→ **WHAT YOU NEED TO DO**:
Write out exactly the lines from the one containing "- intros Hall." through the last line of the records below, including both.

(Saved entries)
Lemma C8_witness :
  let cm := CoordinateMapper.build CoordinateMapper.sample_matches in
  CoordinateMapper.wellFormed CoordinateMapper.sample_matches = true
  /\ CoordinateMapper.validRawOffset cm 17
  /\ CoordinateMapper.toRaw cm (CoordinateMapper.toPretty cm 17) = 17.
Proof.
  assert (Hv : CoordinateMapper.validRawOffset
                 (CoordinateMapper.build CoordinateMapper.sample_matches) 17).
  { repeat constructor; simpl; lia. }
  split; [reflexivity|]. split; [exact Hv|].
  exact (proj1 (C8_coordinate_round_trip CoordinateMapper.sample_matches
                  eq_refl) 17 Hv).
Defined.

(** * Further properties of the extension *)

(** ** Scope names and grammar files *)

Lemma filter_first_match {A} (f : A -> bool) (l : list A) :
  match List.filter f l with
  | x :: _ =>
      exists before after,
        l = before ++ x :: after /\ f x = true
        /\ Forall (fun y => f y = false) before
  | [] => Forall (fun y => f y = false) l
  end.
Proof.
  induction l as [|a l IH]; simpl; [constructor|].
  destruct (f a) eqn:Hfa.
  - exists [], l. by repeat split.
  - destruct (List.filter f l) as [|x rest].
    + by constructor.
    + destruct IH as (before & after & -> & Hx & Hb).
      exists (a :: before), after. repeat split; [done|]. by constructor.
Qed.

Lemma filter_first_of_split {A} (f : A -> bool) (before after : list A) x :
  Forall (fun y => f y = false) before -> f x = true ->
  exists rest, List.filter f (before ++ x :: after) = x :: rest.
Proof.
  intros Hb Hx. induction Hb as [|a before Ha Hb IH]; simpl.
  - rewrite Hx. by eexists.
  - by rewrite Ha.
Qed.

(** X1: [getLanguageScopeName] answers with the scope name of the first
    grammar contribution made for the language, in the order the extensions
    list them (also when that contribution names no scope: the answer is then
    [undefined]); when no contribution is made for the language it answers
    "source." followed by the languageId. *)
Theorem X1_getLanguageScopeName_first_contribution h lang :
  (Forall (fun g => g_language g <> Some lang) (grammars h) ->
   getLanguageScopeName h lang = Some (String.append "source." lang))
  /\ (forall before g after,
        grammars h = before ++ g :: after ->
        Forall (fun g' => g_language g' <> Some lang) before ->
        g_language g = Some lang ->
        getLanguageScopeName h lang = g_scopeName g).
Proof.
  assert (Hno : forall g, g_language g <> Some lang ->
                  match g_language g with
                  | Some l => String.eqb l lang
                  | None => false
                  end = false).
  { intros g Hg. destruct (g_language g) as [l|]; [|done].
    apply String.eqb_neq. congruence. }
  unfold getLanguageScopeName. split.
  - intros Hall.
    pose proof (filter_first_match
                  (fun g => match g_language g with
                            | Some l => String.eqb l lang
                            | None => false
                            end) (grammars h)) as Hf.
    destruct (List.filter _ _) as [|g rest]; [done|].
    destruct Hf as (before & after & Heq & Hg & _).
    rewrite Heq in Hall. apply Forall_app in Hall as [_ Hall].
    apply Forall_cons in Hall as [Hgl _]. by rewrite (Hno g Hgl) in Hg.
  - intros before g after -> Hb Hg.
    destruct (filter_first_of_split
                (fun g => match g_language g with
                          | Some l => String.eqb l lang
                          | None => false
                          end) before after g) as [rest ->]; [| |done].
    + eapply Forall_impl; [exact Hb|]. intros g' Hg'. by apply Hno.
    + rewrite Hg. apply String.eqb_refl.
Qed.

→ **RESPONSE AREA**:
  - intros Hall.
    pose proof (filter_first_match
                  (fun g => match g_language g with
                            | Some l => String.eqb l lang
                            | None => false
                            end) (grammars h)) as Hf.
    destruct (List.filter _ _) as [|g rest]; [done|].
    destruct Hf as (before & after & Heq & Hg & _).
    rewrite Heq in Hall. apply Forall_app in Hall as [_ Hall].
    apply Forall_cons in Hall as [Hgl _]. by rewrite (Hno g Hgl) in Hg.
  - intros before g after -> Hb Hg.
    destruct (filter_first_of_split
                (fun g => match g_language g with
                          | Some l => String.eqb l lang
                          | None => false
                          end) before after g) as [rest ->]; [| |done].
    + eapply Forall_impl; [exact Hb|]. intros g' Hg'. by apply Hno.
    + rewrite Hg. apply String.eqb_refl.
Qed.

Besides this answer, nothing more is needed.